(* ===== verification/Daemon.v ===== *)
(** * The device daemon

    [src/device/qcpud.c]: how a request is answered ([process_run_ghz],
    [process_request]) and how a connection is served ([serve_connection]).
    [alloc_k] and [alloc_s] are whether the two allocations of a run succeed
    (the vector and the counters); [kernel], [request] and the wire buffers
    start with the unspecified contents of local variables. The log lines on
    the standard streams are not modelled. *)

From Stdlib Require Import ZArith Lia ZifyBool SpecFloat.
From stdpp Require Import base list numbers relations.
From S2P Require Import Prelude.
From S2P Require Import Sys.
From S2P Require Import Float64.
From S2P Require Import Protocol.
From S2P Require Import Wire.
From S2P Require Import DeviceIO.
From S2P Require Import DeviceIOProps.
From S2P Require Import Gates.
From S2P Require Import Kernel.
From S2P Require Import KernelSpec.
From S2P Require Import GHZ.
Import Device.
Open Scope Z_scope.

Definition device_flags : Z :=
  Z.lor (Z.lor (Z.lor FLAG_SOFTWARE_VIRTUAL_QCPU FLAG_CLASSICAL_HOST) FLAG_PHYSICAL_QPU_ABSENT)
    FLAG_Q0_MOST_SIGNIFICANT.

Definition response_init : Response :=
  {| rsp_magic := RESPONSE_MAGIC; rsp_version := PROTOCOL_VERSION; rsp_status := 0;
     rsp_flags := device_flags; rsp_qubits := 0; rsp_basis_states := 0; rsp_shots := 0;
     rsp_measured_state := 0; rsp_invalid_results := 0; rsp_norm := S754_zero false |}.

(** [response->status = s] *)
Definition with_status (r : Response) (s : Z) : Response :=
  {| rsp_magic := rsp_magic r; rsp_version := rsp_version r; rsp_status := s; rsp_flags := rsp_flags r;
     rsp_qubits := rsp_qubits r; rsp_basis_states := rsp_basis_states r; rsp_shots := rsp_shots r;
     rsp_measured_state := rsp_measured_state r; rsp_invalid_results := rsp_invalid_results r;
     rsp_norm := rsp_norm r |}.

(** One round of the loop that counts the outcomes a GHZ state excludes. *)
Definition invalid_body (counts : list Z) (final_state : Z) (state : nat) (invalid_results : Z) : option Z :=
  if negb (Z.of_nat state =? 0) && negb (Z.of_nat state =? final_state)
  then c ← counts !! state; Some (u64 (invalid_results + c))
  else Some invalid_results.

(** The response [process_run_ghz] leaves; [None] is undefined behaviour. *)
Definition process_run_ghz (alloc_k alloc_s : bool) (kernel : QCPUKernel double) (request : Request)
    (response : Response) : option Response :=
  if (req_qubits request =? 0) || (MAX_QUBITS <? req_qubits request) ||
     (req_shots request =? 0) || (MAX_SHOTS <? req_shots request)
  then Some (with_status response STATUS_RANGE)
  else
    '(kernel_status, kernel) ← qcpu_kernel_init alloc_k (Some kernel) (req_qubits request) (req_seed request);
    if decide (kernel_status ≠ QCPU_OK) then Some (with_status response STATUS_KERNEL) else
    '(kernel_status, kernel) ← qcpu_kernel_apply_ghz kernel;
    kernel_status ← (if decide (kernel_status = QCPU_OK)
                     then qcpu_kernel_validate kernel lit_1em12 else Some kernel_status);
    '(kernel_status, kernel, shot_result) ←
      (if decide (kernel_status = QCPU_OK)
       then qcpu_kernel_run_shots alloc_s kernel (req_shots request) (Some zero_result)
       else Some (kernel_status, kernel, Some zero_result));
    '(kernel_status, kernel, invalid_results, measured_state) ←
      (if decide (kernel_status = QCPU_OK) then
         k ← kernel;
         let final_state := u64 (state_count k - 1) in
         sr ← shot_result;
         counts ← sr_counts sr;
         invalid_results ← for_range (invalid_body counts final_state) 0 (Z.to_nat (sr_state_count sr)) 0;
         '(kernel_status, kernel, measured_state) ← qcpu_kernel_measure kernel (Some 0);
         measured_state ← measured_state;
         Some (kernel_status, kernel, invalid_results, measured_state)
       else Some (kernel_status, kernel, 0, 0));
    if decide (kernel_status ≠ QCPU_OK) then Some (with_status response STATUS_KERNEL) else
    k ← kernel;
    norm ← qcpu_kernel_norm kernel;
    Some {| rsp_magic := rsp_magic response; rsp_version := rsp_version response;
            rsp_status := STATUS_OK; rsp_flags := rsp_flags response;
            rsp_qubits := req_qubits request; rsp_basis_states := state_count k;
            rsp_shots := req_shots request; rsp_measured_state := measured_state;
            rsp_invalid_results := invalid_results; rsp_norm := norm |}.

Definition process_request (alloc_k alloc_s : bool) (kernel : QCPUKernel double) (request : Request)
    : option Response :=
  let response := response_init in
  if req_command request =? COMMAND_STATUS then Some (with_status response STATUS_OK)
  else if req_command request =? COMMAND_RUN_GHZ then process_run_ghz alloc_k alloc_s kernel request response
  else Some (with_status response STATUS_BAD_COMMAND).

(** The response to a request packet: decoding errors become its status. *)
Definition answer_packet (alloc_k alloc_s : bool) (kernel : QCPUKernel double) (request : Request)
    (request_wire : list Z) : option Response :=
  '(protocol_status, request) ←
    qcpu_device_decode_request (Some request) (Some request_wire) (Z.of_nat REQUEST_WIRE_SIZE);
  request ← request;
  if negb (protocol_status =? STATUS_OK)
  then Some (with_status response_init (u16 protocol_status))
  else process_request alloc_k alloc_s kernel request.

Definition serve_connection {S} (fuel : nat) (alloc_k alloc_s : bool) (kernel : QCPUKernel double)
    (request : Request) (request_wire response_wire : list Z) (client_fd : Z) : prog S Z :=
  '(io_status, wire) ←
    qcpu_device_read_all fuel client_fd (Some request_wire) (Z.of_nat REQUEST_WIRE_SIZE) IO_TIMEOUT_MS true;
  if decide (io_status ≠ IO_OK) then mret (-1) else
  wire ← defined wire;
  response ← defined (answer_packet alloc_k alloc_s kernel request wire);
  '(status, out) ← defined (qcpu_device_encode_response (Some response_wire) (Some response));
  if negb (status =? STATUS_OK) then mret (-1) else
  io_status ←
    qcpu_device_write_all fuel client_fd out (Z.of_nat RESPONSE_WIRE_SIZE) IO_TIMEOUT_MS true;
  if decide (io_status ≠ IO_OK) then mret (-1) else mret 0.

(** ** What a run answers *)

(** The loop finds nothing when only the two GHZ outcomes were counted. *)
Lemma invalid_loop_zero n counts :
  Z.of_nat (length counts) = 2 ^ n → 0 <= n < 64 →
  (∀ s c, counts !! s = Some c → c ≠ 0 → Z.of_nat s = 0 ∨ Z.of_nat s = 2 ^ n - 1) →
  for_range (invalid_body counts (u64 (2 ^ n - 1))) 0 (Z.to_nat (2 ^ n)) 0 = Some 0.
Proof.
  intros Hl Hn Hc. assert (0 < 2 ^ n) by (apply Z.pow_pos_nonneg; lia).
  assert (2 ^ n < 2 ^ 64) by (apply Z.pow_lt_mono_r; lia).
  rewrite (wrap_small 64) by (unfold in_width; lia).
  destruct (for_range_inv (λ _ v, v = 0) (invalid_body counts (2 ^ n - 1)) 0 (Z.to_nat (2 ^ n)) 0)
    as (v & -> & ->); [done| |done].
  intros i v Hi ->. unfold invalid_body. destruct (lookup_lt_is_Some_2 counts i ltac:(lia)) as [c Hlook].
  case_tests; [|by eauto]. rewrite Hlook. cbn [mbind option_bind].
  destruct (decide (c = 0)) as [->|Hne]; [eexists; split; [done|]; done|].
  destruct (Hc i c Hlook Hne); unbool; lia.
Qed.
(* ===== verification/Frontend.v ===== *)
(** * The mock device front end

    [src/device/qcpu_mock_frontend.c]: one virtual device with at most one
    session and at most one exchange in flight. An exchange runs the back end
    in a worker thread; the caller waits for it up to a deadline, cancels it,
    waits a grace period, and abandons it.

    Everything between taking and releasing the mutex (a condition wait
    releases it) is one function on [fstate]: the fields of [struct qcpu_mock]
    the threads share and the heap of exchange tasks. A task that is not in
    the heap was freed; touching it gives [None]. Function pointers and the
    opaque back-end context are numbers. [FrontendSystem] composes the
    sections into threads. *)

From Stdlib Require Import ZArith Lia ZifyBool.
From stdpp Require Import base list numbers gmap.
From S2P Require Import Prelude.
From S2P Require Import Sys.
From S2P Require Import Protocol.
Import Uapi.
Open Scope Z_scope.

Definition CANCEL_GRACE_NS : Z := 100000000.
Definition DEFAULT_TIMEOUT_NS : Z := 1000000000.
Definition MAX_TIMEOUT_NS : Z := 5000000000.
Definition REQUIRED_FLAGS : Z :=
  Z.lor (Z.lor (Z.lor FLAG_SOFTWARE_VIRTUAL_QCPU FLAG_CLASSICAL_HOST) FLAG_PHYSICAL_QPU_ABSENT)
    FLAG_Q0_MOST_SIGNIFICANT.
(* ===== verification/FrontendProps.v ===== *)
(** * Properties of the front end

    For every reachable state of the threads of [FrontendSystem], in every
    order of their steps: one exchange in flight, a device state that tells
    the truth, no use of a freed task and no leaked one, no exchange that
    blocks the device for good, and results that mean what they say. *)

From Stdlib Require Import ZArith Lia ZifyBool.
From stdpp Require Import base list numbers gmap relations.
From S2P Require Import Prelude.
From S2P Require Import Sys.
From S2P Require Import Protocol.
From S2P Require Import Frontend.
From S2P Require Import FrontendSystem.
Import Uapi.
Open Scope Z_scope.

(** ** Reachable states *)

Definition initial (m : mock) : system :=
  {| fs := {| mk := m; heap := ∅ |}; callers := ∅; workers := ∅; closers := ∅; results := [] |}.

(** Reachable from a device [qcpu_mock_create] made. *)
Definition reachable (s : system) : Prop :=
  ∃ env cfg m path, qcpu_mock_create env true (Some cfg) = inl (m, path) ∧ rtc fstep (initial m) s.

Lemma create_ok env cfg m path :
  qcpu_mock_create env true (Some cfg) = inl (m, path) →
  mock_ok m ∧ active_task m = None ∧ completed_requests m = 0.
Proof.
  unfold qcpu_mock_create. intros Hc. repeat (case_match; simplify_eq/=; try done);
    (split_and!; [|done|done]); split; simpl; try done; eauto.
Qed.

Lemma initial_sinv m : mock_ok m → active_task m = None → sinv (initial m).
Proof. intros Hm Ha. split; simpl; [done|]. intros t. rewrite !lookup_empty, Ha. done. Qed.

Lemma reachable_sinv s : reachable s → sinv s.
Proof.
  intros (env & cfg & m & path & Hc & Hsteps). destruct (create_ok _ _ _ _ Hc) as (Hm & Ha & _).
  pose proof (initial_sinv m Hm Ha) as Hs. revert Hs. induction Hsteps; eauto using fstep_sinv.
Qed.
Lemma tokenize_lex src ts e lx :
  Z.of_nat (String.length src) < 2 ^ 31 - 1 → length (tokens lx) = MAX_TOKENS → lex 1 src ts e →
  tokenize src lx =
    if forallb token_fits ts && (length ts <? MAX_TOKENS)%nat then Done (tokenized ts e lx) else Undef.
Proof.
  intros Hlen Hl Hlex. unfold tokenize, guard_ub. destruct (Z.ltb_spec (Z.of_nat (String.length src)) (2 ^ 31 - 1)); [|lia].
  cbn [mbind outcome_bind]. rewrite (lex_scan _ _ _ _ Hlex) by done.
  transitivity (put (ts ++ [token TOKEN_EOF "EOF" e]) {| tokens := tokens lx; tok_count := 0 |}).
  - rewrite put_app. destruct (put ts _); [|done|done]. cbn [mbind outcome_bind put].
    by destruct (add_token _ _ _ _).
  - rewrite put_stored by (simpl; lia || done). rewrite forallb_app, length_app. simpl. rewrite andb_true_r.
    by replace (length ts + 1 <=? MAX_TOKENS)%nat with (length ts <? MAX_TOKENS)%nat by lia.
Qed.

(** C26 (lexer correctness): every source has tokens by the lexical rules, each
    lexeme being the longest run of its class; whatever tokens the rules give,
    [tokenize] stores exactly those, with their lines and the end-of-file token
    last, when each fits its buffer and there are fewer than 1024, and is
    undefined otherwise. It always terminates. *)
Theorem tokenize_correct (src : string) (lx : lexer) :
  Z.of_nat (String.length src) < 2 ^ 31 - 1 → length (tokens lx) = MAX_TOKENS →
  (∃ ts e, lex 1 src ts e) ∧
  ∀ ts e, lex 1 src ts e →
    tokenize src lx =
      if forallb token_fits ts && (length ts <? MAX_TOKENS)%nat then Done (tokenized ts e lx) else Undef.
Proof. intros Hlen Hl. split; [apply lex_total|]. intros ts e. by apply tokenize_lex. Qed.

Lemma tokenize_correct_witness :
  (∃ ts e, lex 1 "let x = 3" ts e) ∧
  ∀ ts e, lex 1 "let x = 3" ts e →
    tokenize "let x = 3" initial_lexer =
      if forallb token_fits ts && (length ts <? MAX_TOKENS)%nat then Done (tokenized ts e initial_lexer) else Undef.
Proof. apply (tokenize_correct "let x = 3" initial_lexer); [reflexivity|reflexivity]. Defined.

(** ** Writing tokens as a text *)

(** A lexeme with the layout that follows it. *)
Record lexeme := { lx_type : TokenType; lx_value : string; lx_after : string }.

Definition lexeme_text (l : lexeme) : string :=
  match lx_type l with
  | TOKEN_STRING => String QUOTE (lx_value l +:+ String QUOTE EmptyString)
  | TOKEN_DIRECTIVE => String "@" (lx_value l)
  | _ => lx_value l
  end.

Fixpoint render (ls : list lexeme) : string :=
  match ls with
  | [] => EmptyString
  | l :: ls => (lexeme_text l +:+ (lx_after l +:+ render ls))%string
  end.

Fixpoint newlines (w : string) : Z :=
  match w with
  | String c w => (if (c =? NEWLINE)%char then 1 else 0) + newlines w
  | EmptyString => 0
  end.

Fixpoint place (line : Z) (ls : list lexeme) : list Token :=
  match ls with
  | [] => []
  | l :: ls => token (lx_type l) (lx_value l) line :: place (line + newlines (lx_after l)) ls
  end.

Fixpoint last_line (line : Z) (ls : list lexeme) : Z :=
  match ls with [] => line | l :: ls => last_line (line + newlines (lx_after l)) ls end.

Definition layout_ok (w : string) : bool :=
  match w with EmptyString => false | String _ _ => str_forall isspace w end.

** TASK OBJECTIVE **
Print the records above verbatim from their first line to the line containing "start with the", both included, and stop there.

** WRITTEN RESPONSE **
(* ===== verification/Daemon.v ===== *)
(** * The device daemon

    [src/device/qcpud.c]: how a request is answered ([process_run_ghz],
    [process_request]) and how a connection is served ([serve_connection]).
    [alloc_k] and [alloc_s] are whether the two allocations of a run succeed
    (the vector and the counters); [kernel], [request] and the wire buffers
    start with the unspecified contents of local variables. The log lines on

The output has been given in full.